Действа чудные в недрах шахты златой
Едь на запад по царскому хайвею, бейби

Закат – всем богат
Доедешь, и мы довершим, что осталось




***

Лорел Каньон, январь 1978

- Джон, срочно едь сюда, - пронзительно выкрикнула моя сестра. – Джим, твой брат, ведет себя, как сумасшедший… Я заехала к родителям, а он схватил маму и папу за руки и не хотел отпускать. Только повторял: «Мы теперь семья. Настоящая семья».
- Окей. Сейчас буду. Я положил трубку. Черт подери. Который час? От Голливуд Хиллс до Пэлисейдз ехать и ехать. А там дело серьезное, судя по всему.
Я гнал по Сансет в сторону набережной. Время за полночь, копов не видно, и я выжимал все из своего Ягуара. Ягуар Джон. Так прозвал меня Фриц Ричмонд, ассистент-инженер с «Elektra Studios». Я, дурачок, повелся на эти английские тачки, которые изнутри, как гостиная, но по механике полный отстой.

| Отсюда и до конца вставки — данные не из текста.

(** The loop after the entries [visited]: exactly those have been treated. *)
Definition revoke_loop_inv (v0 : Vault K S A) (w0 : World) (sel : Lease → bool)
    (reason : RevocationReason) (incr : Z → Z)
    (count : Z) (xs : list (LeaseId * Lease)) (v : Vault K S A) (w : World) : Prop :=
  ∃ visited es,
    hash_iter (vault_leases v0) = visited ++ xs ∧
    count = Nat.iter (length (filter (to_revoke sel) visited)) incr 0 ∧
    v = set_audit (vault_audit v) (set_leases (vault_leases v) v0) ∧
    partial_fmap (revoke_if sel) visited (vault_leases v0) (vault_leases v) ∧
    audit_view (vault_audit v) = audit_view (vault_audit v0) ++ es ∧
    Forall (revocation_entry (vault_leases v0) sel reason) es ∧
    evolves v0 w0 v w.

Lemma framed_trans v0 v v' m :
  v = set_audit (vault_audit v) (set_leases (vault_leases v) v0) →
  v' = set_audit (vault_audit v') (set_leases m v) →
  v' = set_audit (vault_audit v') (set_leases (vault_leases v') v0).
Proof. destruct v0, v, v'. unfold set_audit, set_leases. simpl. congruence. Qed.

Lemma revoke_loop_step v0 w0 sel reason incr peer count kl xs v w :
  revoke_loop_inv v0 w0 sel reason incr count (kl :: xs) v w →
  wp (let lease := kl.2 in
      if sel lease && negb (lease_revoked lease) then
        modify (λ v, set_leases (<[kl.1 := Lease_revoke lease]> (vault_leases v)) v);;
        audit_event_best_effort (EvLeaseRevoked (lease_id lease) reason)
          (lease_agent lease) peer Success;;
        mret (incr count)
      else mret count) v w (λ r v' w',
    ∃ c, r = Ok c ∧ revoke_loop_inv v0 w0 sel reason incr c xs v' w').
Proof.
  destruct kl as [k l]. intros (visited & es & Hit & Hc & Hv & Hm & Ha & Hes & Hev).
  cbn [fst snd].
  assert (Hk : vault_leases v0 !! k = Some l).
  { apply elem_of_hash_iter. rewrite Hit. set_solver. }
  assert (Hnew : k ∉ visited.*1).
  { pose proof (hash_iter_NoDup (vault_leases v0)) as Hnd. rewrite Hit, fmap_app in Hnd.
    apply NoDup_app in Hnd as (_ & Hnd & _). intros Hin. apply (Hnd k Hin). set_solver. }
  assert (Hit' : hash_iter (vault_leases v0) = (visited ++ [(k, l)]) ++ xs)
    by (by rewrite <-app_assoc).
  assert (Hcur : vault_leases v !! k = Some l) by (by rewrite Hm, decide_False).
  destruct (sel l && negb (lease_revoked l)) eqn:Hsel.
  - apply andb_true_iff in Hsel as [Hs Hr]. apply negb_true_iff in Hr.
    wp_steps. wp_call audit_event_best_effort_wp.
    intros r v' w' (-> & Hw & Hv' & es' & Ha' & Hes'). wp_steps. eexists. split; [done|].
    exists (visited ++ [(k, l)]), (es ++ es'). split; [done|]. split.
    { rewrite filter_app, filter_cons_True, length_app by done. simpl.
      by rewrite Nat.add_1_r, Nat.iter_succ, Hc. }
    split; [by eapply framed_trans|].
    split. { rewrite Hv'. cbn [vault_leases set_audit set_leases].
      apply partial_fmap_visit; [done..|]. unfold revoke_if. by rewrite Hs. }
    split. { rewrite Ha'. cbn [vault_audit set_leases]. by rewrite Ha, app_assoc. }
    split. { apply Forall_app. split; [done|]. eapply Forall_impl; [done|].
      intros e [He1 He2]. exists k, l. done. }
    eapply evolves_trans; [done|]. eapply evolves_trans.
    { eapply (evolves_lstep v w (<[k := Lease_revoke l]> (vault_leases v)) w).
      by eapply ls_revoke. }
    by eapply evolves_audit.
  - wp_steps. eexists. split; [done|].
    exists (visited ++ [(k, l)]), es. split; [done|]. split.
    { rewrite filter_app, filter_cons_False, filter_nil, app_nil_r; [done|].
      intros [Hs Hr]. simpl in *. by rewrite Hs, Hr in Hsel. }
    split; [done|]. split; [|done].
    rewrite <-(insert_id (vault_leases v) k l) by done.
    apply partial_fmap_visit; [done..|]. unfold revoke_if.
    destruct (sel l); [|done]. simpl in Hsel. apply negb_false_iff in Hsel.
    by rewrite Lease_revoke_idem.
Qed.

(** The loop revokes exactly the selected leases, whatever order the map is visited in
    and whether or not the log accepts the entries. *)
Lemma revoke_loop_wp sel reason incr peer v w :
  wp (revoke_loop sel reason incr peer) v w (λ r v' w',
    r = Ok (Nat.iter (size (filter (to_revoke sel) (vault_leases v))) incr 0) ∧
    v' = set_audit (vault_audit v')
           (set_leases (revoke_if sel <$> vault_leases v) v) ∧
    (∃ es, audit_view (vault_audit v') = audit_view (vault_audit v) ++ es ∧
           Forall (revocation_entry (vault_leases v) sel reason) es) ∧
    evolves v w v' w').
Proof.
  unfold revoke_loop. wp_step. wp_step.
  apply wp_fold_m with (I := revoke_loop_inv v w sel reason incr).
  - exists [], []. split; [done|]. split; [done|]. split; [by destruct v|].
    split; [intros k; by rewrite decide_False by set_solver|].
    split; [by rewrite app_nil_r|]. split; [constructor|]. apply evolves_refl.
  - intros count kl xs v1 w1 Hinv. eapply wp_mono; [by apply revoke_loop_step|].
    intros r v' w' (c & -> & HI). done.
  - intros count v1 w1 (visited & es & Hit & -> & Hv & Hm & Ha & Hes & Hev).
    rewrite app_nil_r in Hit. rewrite <-Hit, hash_iter_filter_size.
    split; [done|]. split; [|eauto]. rewrite Hv at 1. f_equal. f_equal.
    apply map_eq. intros k. rewrite Hm, lookup_fmap, <-Hit. case_decide as Hin; [done|].
    destruct (vault_leases v !! k) as [l|] eqn:Hk; [|done].
    destruct Hin. apply list_elem_of_fmap. exists (k, l). split; [done|].
    by apply elem_of_hash_iter.
Qed.
End revoke_loop.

Что там сейчас творится, в гостиной у моих родителей? За несколько месяцев до этого я чуть не подавился, сидя рядом с братом на заднем сиденье в машине родителей, когда Ма обернулась к нам и пошутила, что Джим был ошибкой - забыла вовремя принять пилюлю от беременности. Папа промолчал, уткнувшись в руль. Он никогда не вмешивался, к большому сожалению.

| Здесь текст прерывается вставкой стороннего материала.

(* ===== verification/VaultLocks.v ===== *)
(** The locks of the vault: [src/vault.rs].

    The lock of the leases is taken before the one of the sessions where an operation holds
    both, and a table is only written under its lock, so that operations that run at the
    same time cannot block each other and never see a table change under a guard. *)
From S2P Require Import Prelude Threads Text Concrete Types Lease Policy Session.
From S2P Require Import Store Crypto KeySource Auth AuditEvents Vault VaultInv VaultProps.
From S2P Require Import VaultThreads.

Local Open Scope list_scope.

(** The order in which the operations take the locks. *)
#[global] Instance VaultLock_rank : LockRank VaultLock := λ l,
  match l with LPolicy => 0 | LLeases => 1 | LSessions => 2 | LDek => 3 end%nat.

(** The field behind each lock. *)
#[global] Instance VaultLock_guards {K S A} : Guards (Vault K S A) VaultLock := λ l v v',
  match l with
  | LPolicy => vault_policy v' = vault_policy v
  | LLeases => vault_leases v' = vault_leases v
  | LSessions => vault_sessions v' = vault_sessions v
  | LDek => vault_dek v' = vault_dek v
  end.
#[global] Instance VaultLock_same_refl {K S A} (l : VaultLock) :
  Reflexive (same (St := Vault K S A) l).
Proof. by destruct l. Qed.
#[global] Instance VaultLock_same_trans {K S A} (l : VaultLock) :
  Transitive (same (St := Vault K S A) l).
Proof. intros v1 v2 v3. destruct l; unfold same; simpl; congruence. Qed.

Section respecting.
Context {K S A : Type}.
Context `{!Env, !Chrono, !UuidText, !HashIter, !Aead}.
Context `{!KeySource K, !SecretStore S, !AuditLog A}.
Abbreviation VM := (M (Vault K S A) Error).
Implicit Types (v : Vault K S A) (w : World) (h : list (VaultLock * Mode)).

(** [m] only writes the tables whose lock is held exclusively in [h]. *)
Definition respecting {B} h (m : VM B) : Prop :=
  ∀ v w, wp m v w (λ _ v' _, respects h v v').

Lemma respecting_same {B} h (m : VM B) :
  (∀ v w, wp m v w (λ _ v' _, v' = v)) → respecting h m.
Proof. intros Hm v w. eapply wp_mono; [apply Hm|]. by intros r v' w' -> l _. Qed.
Lemma respecting_bind {B C} h (m : VM B) (k : B → VM C) :
  respecting h m → (∀ b, respecting h (k b)) → respecting h (m ≫= k).
Proof.
  intros Hm Hk v w. apply wp_bind. eapply wp_mono; [apply Hm|].
  intros [b|e|] v' w' Hr; [|done..]. eapply wp_mono; [apply Hk|].
  intros r v2 w2 Hr' l Hl. etrans; [by apply Hr|by apply Hr'].
Qed.
Lemma respecting_modify h f : (∀ v, respects h v (f v)) → respecting h (modify f).
Proof. intros Hf v w. wp_step. apply Hf. Qed.
Lemma respecting_on_store {B} h (m : M S Error B) : respecting h (on_store m).
Proof. intros v w. unfold on_store. wp_step. apply run_wp. by intros r s' w' _ []. Qed.
Lemma respecting_on_audit {B} h (m : M A Error B) : respecting h (on_audit m).
Proof. intros v w. unfold on_audit. wp_step. apply run_wp. by intros r s' w' _ []. Qed.
Lemma respecting_on_key_source {B} h (m : M K Error B) : respecting h (on_key_source m).
Proof. intros v w. unfold on_key_source. wp_step. apply run_wp. by intros r s' w' _ []. Qed.
Lemma respecting_try {B} h (m : VM B) : respecting h m → respecting h (try_ m).
Proof. intros Hm v w. wp_step. eapply wp_mono; [apply Hm|]. by intros [b|e|]. Qed.
Lemma respecting_for_each {B} h (f : B → VM unit) xs :
  (∀ x, respecting h (f x)) → respecting h (for_each f xs).
Proof.
  intros Hf. induction xs as [|x xs IH]; simpl; [by apply respecting_same|].
  by apply respecting_bind.
Qed.
Lemma respecting_fold {B C} h (f : C → B → VM C) acc xs :
  (∀ acc x, respecting h (f acc x)) → respecting h (fold_m f acc xs).
Proof.
  intros Hf. revert acc. induction xs as [|x xs IH]; intros acc; [by apply respecting_same|].
  simpl. by apply respecting_bind.
Qed.
Lemma respecting_traverse {B C} h (f : B → VM C) xs :
  (∀ x, respecting h (f x)) → respecting h (traverse f xs).
Proof.
  intros Hf. induction xs as [|x xs IH]; simpl; [by apply respecting_same|].
  apply respecting_bind; [done|]. intros y. apply respecting_bind; [done|]. intros ys.
  by apply respecting_same.
Qed.
Lemma locked_act {B} h (m : VM B) : respecting h m → locked_in (L := VaultLock) h (atomic m) h.
Proof. apply locked_atomic. Qed.
End respecting.

(** Decides what an action writes from how it is put together. *)
Ltac respecting :=
  repeat first
    [ apply respecting_bind; [|intros ?] | apply respecting_on_store
    | apply respecting_on_audit | apply respecting_on_key_source | apply respecting_try
    | apply respecting_for_each; intros ? | apply respecting_fold; intros ? ?
    | apply respecting_traverse; intros ?
    | apply respecting_modify; intros ? [] ?; (done || set_solver)
    | apply respecting_same; intros ? ?; by wp_steps
    | match goal with |- respecting _ (match ?x with _ => _ end) => destruct x end ].
Ltac vault_respecting :=
  unfold audit_event, audit_event_best_effort, Vault_trace_and_record,
    Vault_trace_and_record_best_effort, Vault_encrypt, Vault_decrypt, cap_check, insert_lease,
    use_lease, revoke_one, renew_checks, renew_limit_check, renew_in_place, new_session,
    mark_session_revoked, Vault_validate_session, Vault_gc_leases, Vault_gc_sessions,
    Vault_list_secrets;
  unfold AuditEntry_new, Cipher_encrypt, encrypt_aes_gcm, encrypt_xchacha, Lease_new,
    Lease_validate, Lease_renew, Lease_time_remaining, Session_new, Session_time_remaining,
    Session_is_active, Session_is_expired, LeaseId_new, SessionId_new;
  respecting.
(** Decides the discipline from how a program is put together. *)
Ltac locked_step :=
  first
    [ apply locked_bind; [|intros ?] | apply locked_ret | apply locked_fail
    | apply locked_with; [repeat constructor|] | apply locked_fold; intros ? ?
    | apply locked_traverse; intros ?
    | match goal with |- locked_in _ (match ?x with _ => _ end) _ => destruct x end
    | apply locked_act; vault_respecting ].
Ltac locked := repeat locked_step.

Section locks.
Context {K S A : Type}.
Context `{!Env, !Chrono, !UuidText, !HashIter, !Aead}.
Context `{!KeySource K, !SecretStore S, !AuditLog A}.
Abbreviation VP := (Prog (Vault K S A) Error VaultLock).

Lemma audit_locked h ev a peer out : locked_in h (audit_prog ev a peer out : VP _) h.
Proof. unfold audit_prog. locked. Qed.
Lemma audit_best_effort_locked h ev a peer out :
  locked_in h (audit_best_effort_prog ev a peer out : VP _) h.
Proof. unfold audit_best_effort_prog. locked. Qed.

Lemma request_lease_locked a n d peer :
  locked_in [] (request_lease_prog a n d peer : VP _) [].
Proof. unfold request_lease_prog, policy_check, audit_prog. locked. Qed.

Lemma revoke_loop_locked sel reason incr peer :
  locked_in [] (revoke_loop_prog sel reason incr peer : VP _) [].
Proof. unfold revoke_loop_prog, revoke_step_prog, audit_best_effort_prog. locked. Qed.

Lemma op_prog_locked op : locked_in [] (op_prog op : VP _) [].
Proof.
  destruct op; cbn [op_prog];
    unfold initialize_prog, access_secret_prog, revoke_lease_prog, revoke_all_for_agent_prog,
      store_secret_prog, renew_lease_prog, delete_secret_prog, rotate_dek_prog, reencrypt_prog,
      create_session_prog, revoke_session_prog, request_lease_scoped_prog, scope_check,
      audit_prog, audit_best_effort_prog;
    repeat first [apply request_lease_locked | apply revoke_loop_locked | locked_step].
Qed.
End locks.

Вот и я никогда не смел перечить Моррисону, разумеется. Я гадал, сколько во мне этого New-England-стоицизма с плотно поджатыми губами? Джим пел насчет прорваться сквозь и «Отец… да, сын… я хочу убить тебя», а я, как всегда, вжимался на заднем сиденье родительской машины, боясь прекословить. Видно, кровь не та. Пожиже. Глядя со стороны, можно было сказать, что вот уже лет десять, как я сам был за отца своим родителям: купил им дом, оплачивал счета. Но с изнанки выходило, что Ма по-прежнему называла меня не иначе, как Джонни. Они всегда будут моими родителями, я всегда буду их сыном. В пятидесятые, когда церковь жестко осуждала контроль над рождаемостью, а общественное мнение настаивало, что в нормальной американской семье должно быть не мене трех детей, я полагаю, маме с папой было проще быть как все. Звучит так, словно я сам считал, что моему брату Джиму лучше бы и не рождаться. Нет. Просто я очень сильно переживал из-за ситуации в нашей семье. Мне так хотелось, чтобы его жизнь сложилась полегче. Будь ему полегче, нам всем бы было посветлей. Моя психика работала с перегрузкой.

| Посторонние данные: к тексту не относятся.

(** *** The operations that issue, use and renew nothing *)

Lemma calm_audit ev a peer out : calm (audit_event ev a peer out : VM _).
Proof. calm_frame. Qed.
Lemma calm_audit_best_effort ev a peer out : calm (audit_event_best_effort ev a peer out : VM _).
Proof. calm_frame. Qed.
Lemma calm_revoke_one k : calm (revoke_one k : VM _).
Proof.
  intros v w. unfold revoke_one. wp_steps; exists [].
  - split; [apply extends_leases|]. by apply rtc_once, ls_revoke.
  - split; [apply extends_refl|done].
Qed.
Lemma calm_revoke_entry k :
  calm (modify (λ v, set_leases (alter Lease_revoke k (vault_leases v)) v) : VM _).
Proof.
  apply calm_leases. intros v w. destruct (vault_leases v !! k) as [l|] eqn:Hk.
  - rewrite (alter_alt_Some _ _ _ _ Hk). by apply rtc_once, ls_revoke.
  - rewrite alter_id; [done|]. intros l Hl. congruence.
Qed.
Lemma calm_link k sid :
  calm (modify (λ v, set_leases (alter (set_lease_session (Some sid)) k (vault_leases v)) v) : VM _).
Proof. apply calm_leases. intros v w. apply rtc_once, ls_link. Qed.
Lemma calm_gc_leases : calm (Vault_gc_leases : VM _).
Proof.
  unfold Vault_gc_leases. apply calm_bind; [calm_frame|]. intros self.
  apply calm_bind; [|intros _; calm_frame]. apply calm_for_each. intros kl.
  apply calm_bind; [calm_frame|]. intros [|]; [calm_frame|]. apply calm_leases.
  intros v w. apply rtc_once, ls_drop.
Qed.

Ltac calming :=
  first [ apply calm_audit | apply calm_audit_best_effort | apply calm_revoke_one
        | apply calm_revoke_entry | apply calm_link | apply calm_gc_leases | calm_frame ].
Ltac staying :=
  repeat first
    [ apply stays_bind; [|intros ?] | apply stays_lock | apply stays_fold; intros ? ?
    | apply stays_traverse; intros ? | apply stays_ret
    | match goal with |- stays _ (match ?c with _ => _ end) => destruct c end
    | apply stays_calm; calming ].

(** What an operation has done when it returns: it holds no lease back, and if it has read
    a secret or renewed a lease, it has gone through the moves for that. *)
Definition post (y : VaultOp * Phase) (r : outcome Error unit) : Prop :=
  phase_agent y.2 = None ∧
  (is_ok r = true →
   match y.1 with
   | OpAccessSecret k host _ => ∃ l, y.2 = Accessed k l host
   | OpRenewLease k _ _ => y.2 = Renewed k
   | _ => True
   end).

(** The operations that do neither. *)
Definition bystander op : Prop :=
  match op with
  | OpRequestLease _ _ _ _ | OpRequestLeaseScoped _ _ _ _ _ _
  | OpAccessSecret _ _ _ | OpRenewLease _ _ _ => False
  | _ => True
  end.
Lemma bystander_stays op : bystander op → stays (op, Idle) (op_prog op).
Proof.
  destruct op; try done; intros _; cbn [op_prog];
    unfold initialize_prog, revoke_lease_prog, revoke_all_for_agent_prog, store_secret_prog,
      delete_secret_prog, rotate_dek_prog, reencrypt_prog, create_session_prog,
      revoke_session_prog, revoke_loop_prog, revoke_step_prog, audit_prog,
      audit_best_effort_prog;
    staying.
Qed.

(** *** The operations that do *)

Definition settled (y : VaultOp * Phase) : Prop := y.2 = Idle ∨ y.2 = Done.

Lemma policy_check_follows op a n d peer :
  vfollows (op, Idle) (policy_check a n d peer : VP _) (λ y r,
    y = (op, Idle) ∧ ∀ t, r = Ok t → PolicyEngine_evaluate pol a n d = Ok t).
Proof.
  unfold policy_check, audit_prog. apply follows_lock.
  eapply follows_bind with (P := λ y r, y = (op, Idle) ∧ ∀ v, r = Ok v → vault_policy v = pol).
  - apply follows_move. intros v w [Hp _]. wp_step. exists [], Idle.
    split; [apply extends_refl|]. split; [by apply mv_calm; auto|]. split; [done|].
    by intros v' [= <-].
  - intros y self [-> Hp]. rewrite (Hp self) by done.
    destruct (PolicyEngine_evaluate pol a n d) as [t|e|]; [by split; [|intros t' [= <-]]| |done].
    apply follows_stays; [apply stays_calm; calming|done..].
  - by intros y e [-> _].
  - by intros y [-> _].
Qed.

Lemma cap_check_follows op a :
  vfollows (op, Idle) (atomic (cap_check a) : VP _) (λ y r,
    if is_ok r then y = (op, Checked a) else y = (op, Idle)).
Proof.
  apply follows_move. intros v w [_ Hc]. unfold cap_check. wp_step. wp_step. wp_step; wp_step;
    exists []; (eexists; split; [apply extends_refl|]; split; [|done]).
  - by apply mv_calm; auto.
  - apply mv_check. rewrite <-Hc. by apply Nat.leb_gt.
Qed.

Lemma Lease_new_follows op a n d t :
  PolicyEngine_evaluate pol a n d = Ok t →
  vfollows (op, Checked a) (atomic (Lease_new a n [d] t) : VP _) (λ y r,
    match r with
    | Ok l => y = (op, Drawn l) ∧ lease_agent l = a ∧ lease_secret_name l = n ∧
              lease_allowed_domains l = [d]
    | _ => y = (op, Done)
    end).
Proof.
  intros Hpol. apply follows_move. intros v w [Hp _].
  wp_call (Lease_new_issued a n d t v w); [by rewrite Hp|].
  intros [l|e|] v' w' (-> & Hw & Hne & Hiss); [|by destruct (Hne e)|].
  - destruct (Hiss l eq_refl) as (Has & Ha & Hn & (i & Hi & Hid) & _). rewrite Hp in Has.
    exists [], (Drawn l). split; [apply extends_refl|]. split.
    + rewrite <-Ha. by eapply mv_draw.
    + destruct Has as (_ & Hd & _). done.
  - exists [], Done. split; [apply extends_refl|]. split; [|done].
    apply mv_calm; [|by right]. by apply rtc_once, ls_time.
Qed.

(** A logging step: the entry is appended and the phase changes, or the operation ends. *)
Lemma audit_follows op x x' ev a peer out :
  (∀ e m w w', world_le w w' → entry_event e = ev → entry_agent e = a →
     move pol cap x m w [e] x' m w') →
  vfollows (op, x) (audit_prog ev a peer out : VP _) (λ y r,
    if is_ok r then y = (op, x') else y = (op, Done)).
Proof.
  intros Hmv. unfold audit_prog. apply follows_move. intros v w Hc. wp_call audit_event_wp.
  intros r v' w' (_ & Hw & Hv & Ha).
  assert (Hl : vault_leases v' = vault_leases v) by (by rewrite Hv). rewrite Hl.
  destruct (is_ok r).
  - eexists [_], x'. split; [split; [by rewrite Hv|split; [by rewrite Hv|exact Ha]]|].
    split; [|done]. by apply Hmv.
  - exists [], Done. split.
    { split; [by rewrite Hv|]. split; [by rewrite Hv|]. by rewrite app_nil_r. }
    split; [|done]. apply mv_calm; [|by right]. by apply rtc_once, ls_time.
Qed.

Lemma insert_follows op l :
  vfollows (op, Logged l) (atomic (insert_lease l) : VP _) (λ y r, y = (op, Done)).
Proof.
  apply follows_move. intros v w _. unfold insert_lease. wp_step. exists [], Done.
  split; [apply extends_leases|]. split; [|done]. apply mv_insert.
Qed.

Когда я припарковался на стоянке родительского дома, мне навстречу выскочила моя сестра с перепуганным лицом.
- Наш братик вцепился в маму с папой и не отпускал их руки целых полчаса!
А Джим теперь был парень крупный. Совсем не тот маленький братишка, которого я любил тискать и бороть. Шесть футов ростом, 160 фунтов весом… по сравнению с моими 130 фунтами, и выше меня на два дюйма.
Трансцендентальная медитация не принесла ему успокоения. Я с надеждой подумал о ТМ после его первой отсидки в психушке в Камарилло, и проплатил курс инициации. Но медитация – молча и неподвижно сидеть дважды в день по двадцать минут – оказалась непосильной для такого нервного и беспокойного человека, как мой брат. Легковоспламеняющееся самосозерцанье.
Я знал, что он не употребляет наркотиков, хотя некоторые из его друзей курили траву.
Джим сидел на диване, когда я вошел в гостиную, сразу окунувшись в напряженную атмосферу, царившую там. Он вскочил и приветствовал меня. Чересчур дружелюбно.
- Привет!
- Привет, Джим! А где Энн?
- О… она уехала домой, - отозвался папа.
- А мама?
- Она в своей комнате, - еще одна быстрая и короткая реплика папы в ответ.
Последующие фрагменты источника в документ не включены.